En la tarde del 21 de abril de 1990, recibía, en mi piso familiar de estudiante en Granada, la llamada telefónica más brutal de mi vida: me comunicaban que mi único hermano, año y medio más joven que yo, acababa de fallecer; moría a los 21 años, en Andújar.
Detrás de su inesperado deceso, se encontraba un espíritu rebelde y audaz, un chico noble y trabajador, fuerte, de atractiva personalidad, pero también una adicción que ese fatídico día colisionó, presuntamente, con los principios activos de una medicación terapéutica que por entonces se prescribía en algunos centros públicos de drogodependencias, durante el tratamiento de deshabituación a la heroína.
Para la nota que apareció en prensa provincial, para conocidos y menos conocidos, fue una triste muerte más, por “sobredosis”. Sin más. Para qué entrar en detalles. Al fin y al cabo, las muertes de drogadictos -infame palabra- estaban al orden del día, y la responsabilidad, a ojos de parte de la sociedad de aquella época, era exclusivamente del finado.
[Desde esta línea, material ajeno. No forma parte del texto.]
(** ** Examples *)

Lemma snapshot_between_witness : ffi_get (Engine_stats (λ k, counted_to Stats_default [dns_queries; dns_blocked; dns_queries] (if (k =? 0)%nat then 1 else 3))) dns_queries = 1.
Proof.
  rewrite (proj1 (proj2 (snapshot_between Stats_default [dns_queries; dns_blocked; dns_queries] (λ k, if (k =? 0)%nat then 1%nat else 3%nat) dns_queries
    ltac:(vm_compute; discriminate) ltac:(vm_compute; discriminate)))).
  vm_compute. reflexivity.
Defined.
Definition example_network : Network :=
  {| nw_learning := Learning_default; nw_upstream_resets := U64_MAX; nw_path_resets := 4; nw_resolver := Some (Resolver_new 2 96) |}.
Definition example_watch : PathWorld unit :=
  {| pn_now := 10; pn_version := 4; pn_closed := false; pn_gone_since := None; pn_last_reset := None;
     pn_self := {| pw_seen := 4; pw_recheck := None; pw_only_relay := false; pw_ended := None |} |}.
Lemma reset_reaches_everything_witness :
  nw_upstream_resets (Engine_reset_connections example_network 7) = 0 ∧
  resets_seen (hosts_lock (Pool_new U64_MAX) (nw_upstream_resets (Engine_reset_connections example_network 7))) = 0.
Proof.
  split; [vm_compute; reflexivity|].
  destruct (reset_reaches_everything example_network 7 (Pool_new U64_MAX) example_watch) as (_ & _ & Hseen & _);
    [reflexivity|vm_compute; split; discriminate|reflexivity|reflexivity|vm_compute; split; discriminate|].
  cbv zeta in Hseen. rewrite Hseen. vm_compute. reflexivity.
Defined.
Definition example_pinned : Writer := @PinsFile_new countable_json trie_order ∅ example_pins.
Definition example_forgetting : Writer := (Engine_forget_pins example_pinned [lit "a.com"]).1.
Definition example_forgotten : Writer := example_runs example_forgetting (replicate 8 (example_move 0)).
Lemma forgotten_pins_leave_the_disk_witness :
  wr_fs example_forgotten !! pins_path (lit "d") = Some (@learned_pins_json countable_json trie_order (policy_now example_forgetting)) ∧
  pins (policy_now example_forgetting) !! lit "a.com" = None.
Proof.
  destruct (@forgotten_pins_leave_the_disk countable_json trie_order (lit "d") ∅ example_pins example_pinned example_forgotten [lit "a.com"] 1 1
    (rtc_refl _ _)) as (_ & Hgone & _ & Hfile).
  - eapply (@pins_run_reach countable_json trie_order (lit "d") (replicate 8 (example_move 0))). vm_compute. reflexivity.
  - vm_compute. reflexivity.
  - split; [apply Hfile; vm_compute; reflexivity|]. apply (Hgone (lit "a.com")). apply list_elem_of_here.
Defined.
Renunciando al impulso e inercia natural, -no sin esfuerzo, por no contrariar a quienes no me animaban a ello-, a investigar los detalles de lo ocurrido, que no fue ni inevitable ni previsible, e ir así más allá del infortunio, decidí -decidimos mi madre y yo- que sería mejor mirar hacia adelante y prestar ayuda, acompañar, a otras familias que estuvieran en situaciones de convivencia con la drogodependencia.
Y la Asociación Andújar contra la Droga, fue el activo y sanador espacio comunitario donde recalamos. Mujeres; madres, hermanas, esposas, bravas, brillantes, locuaces y serviciales, agitadoras y afectivas. Peleonas. Paquita, Loli, Carmen, Dolores, Mercedes, Rosario, Lola, Charo, Alicia y Lucía, mi madre. Pocos hombres. El protagonismo, la fuerza, la solidaridad, las ganas de ayudar les pertenecían a ellas.
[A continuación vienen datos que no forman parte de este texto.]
(** The options in the text of [--help]: what starts a line after two spaces, and what follows a comma there. *)
Definition usage_words (line : bytes) : list bytes :=
  match strip_prefix (lit "  ") line with
  | Some rest => if starts_with (lit "-") rest then filter (λ w, starts_with (lit "-") w = true) (take 2 ((λ w, strip_suffix_or (lit ",") w) <$> split_on 32 rest)) else []
  | None => []
  end.
Definition usage_flags : list bytes := USAGE_LINES ≫= λ l, usage_words (lit l).
Example usage_flags_are : usage_flags = lit <$> ["--data-dir"; "--config"; "--url-list"; "--dns-list"; "--hosts-list";
  "--exempting-dns-list"; "--default-lists"; "--dns"; "--proxy"; "-h"; "--help"]%string.
Proof. vm_compute. reflexivity. Qed.
Lemma undocumented_flag parsed flag args : flag ∉ usage_flags → parse_loop parsed (flag :: args) = Err (UnknownArgument flag).
Proof.
  rewrite usage_flags_are. cbn [fmap list_fmap]. intros Hout. rewrite !not_elem_of_cons in Hout. destruct Hout as (? & ? & ? & ? & ? & ? & ? & ? & ? & ? & ? & _).
  cbn [parse_loop]. unfold list_flag. destruct args as [|value args].
  - rewrite !(bool_decide_false (flag = _)) by done. rewrite bool_decide_false; [done|]. cbn [fmap list_fmap]. rewrite !elem_of_cons, elem_of_nil. naive_solver.
  - by rewrite !bool_decide_false by done.
Qed.
Lemma unknown_is_undocumented n parsed args other : (length args ≤ n)%nat → parse_loop parsed args = Err (UnknownArgument other) → other ∉ usage_flags.
Proof.
  revert parsed args. induction n as [|n IH]; intros parsed [|flag args] Hn; try done; [cbn in Hn; lia|]. cbn [length] in Hn.
  destruct (decide (flag ∈ usage_flags)) as [Hin|Hout]; [|by rewrite undocumented_flag by done; intros [= <-]].
  rewrite usage_flags_are in Hin. cbn [fmap list_fmap] in Hin. cbn [parse_loop].
  destruct (bool_decide (flag = lit "-h") || _) eqn:Hh; [done|]. apply orb_false_iff in Hh as [Hh1%bool_decide_eq_false Hh2%bool_decide_eq_false].
  case_bool_decide as Hdef; [apply IH; lia|]. destruct (list_flag flag) as [kind|] eqn:Hl.
  - destruct args as [|value args]; [done|]. apply IH. cbn in Hn. lia.
  - unfold list_flag in Hl. repeat (case_bool_decide; [done|]).
    assert (flag ∈ lit <$> ["--data-dir"; "--config"; "--dns"; "--proxy"]%string) as H4.
    { cbn [fmap list_fmap]. repeat (apply elem_of_cons in Hin as [->|Hin]; [solve [done|repeat first [by left|right]]|]). by apply elem_of_nil in Hin. }
    destruct args as [|value args]; [by rewrite bool_decide_true|]. cbn [length] in Hn. unfold address.
    repeat (case_bool_decide; [first [apply IH; lia|destruct (SocketAddr_parse value); [apply IH; lia|done]]|]). intros [= <-]. exfalso.
    cbn [fmap list_fmap] in H4. repeat (apply elem_of_cons in H4 as [->|H4]; [done|]). by apply elem_of_nil in H4.
Qed.
(** The command line takes exactly the options that [--help] documents: anything else in an option's
    place is refused as unknown, and what is refused as unknown is never a documented option. *)
Theorem options_are_documented (parsed : Args) (args : list bytes) :
  (∀ flag, flag ∉ usage_flags → parse_loop parsed (flag :: args) = Err (UnknownArgument flag)) ∧
  (∀ other, parse_loop parsed args = Err (UnknownArgument other) → other ∉ usage_flags).
Proof. split; [intros flag; apply undocumented_flag|]. intros other. by apply (unknown_is_undocumented (length args)). Qed.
Han pasado casi 35 años de aquel primer encuentro, la Asociación duró casi veinte años más, a pleno rendimiento; cambiaron caras, se profesionalizó, creció en repercusión y proyección. Y ellas, la mayoría, seguían allí. Evidentemente, ya acusaban el paso del tiempo; que aparte de envejecernos, nos apaga paulatinamente por la fuerza del cambio de los hábitos del nuevo entorno generacional que nos rodea.
La veterana Asociación Andújar Contra la Droga no escapó a ese destino, no sin antes hacer un más que positivo balance de los objetivos cumplidos.
Es cierto, en la primera década de este siglo los cambios en los patrones de ocio y de consumo en parte de la población juvenil, afectó a la percepción y a la relación que estos mantenían con el uso de drogas legales e ilegales, y con el riesgo de adicciones.
Los datos epidémicos recientes de consumo de drogas ilegales con problemas de dependencia se centran, por orden de consumo, en el cannabis, la cocaína y las drogas sintéticas; en 2017, casi 47.000 personas fueron admitidas en centros públicos para ser tratados por conflictos de adicción con esas sustancias psicoactivas. Las urgencias hospitalarias por drogas (43% por cocaína) no dejan de incrementarse año tras año. Son cifras importantes. Y tristes.
Si a este ambiguo panorama incorporamos otras adicciones comportamentales que, aupadas por las redes sociales y las nuevas tecnologías, son consideradas socialmente, también, “menores”, como el consumo compulsivo de porno, el juego patológico y la adicción a los videojuegos, resulta que la vulnerabilidad de nuestros jóvenes se multiplica y la problemática se hace multidimensional.
No soy especialista en el abordaje de las adicciones, aunque las hubiera sufrido en carnes cercanas, pero percibo que, como integrantes de esta sociedad moderna bien informada, no estamos corrigiendo la inquietante expansión, discreta y terca, de esta peligrosa burbuja de “la pérdida de respeto a las drogas, al alcohol, y los usos obsesivos de las nuevas tecnologías”.
No soy especialista en prevención de adicciones, pero no me parece descabellado estudiar la despenalización o legalización, según los casos, de determinadas drogas. A la vista está que algo falla, cuando llegan a cualquier punto y el precio no disuade.
Y quizás sería preferible invertir parte del dinero destinado a la lucha contra el narcotráfico -la oferta-, en programas formativos y educativos juveniles, en ocio alternativo sostenible, en propuestas recreativas saludables, en talleres de cooperación y solidaridad, en dinamización social y cultural, es decir, en formación activa en valores y alternativas vitales, dirigidos al joven destinatario -la demanda-.
No soy especialista en sociología, pero, en definitiva, es necesario y urgente recuperar la alta sensibilización social contra las drogas de hace 35 años: una nueva generación de jóvenes está a la vuelta de la esquina.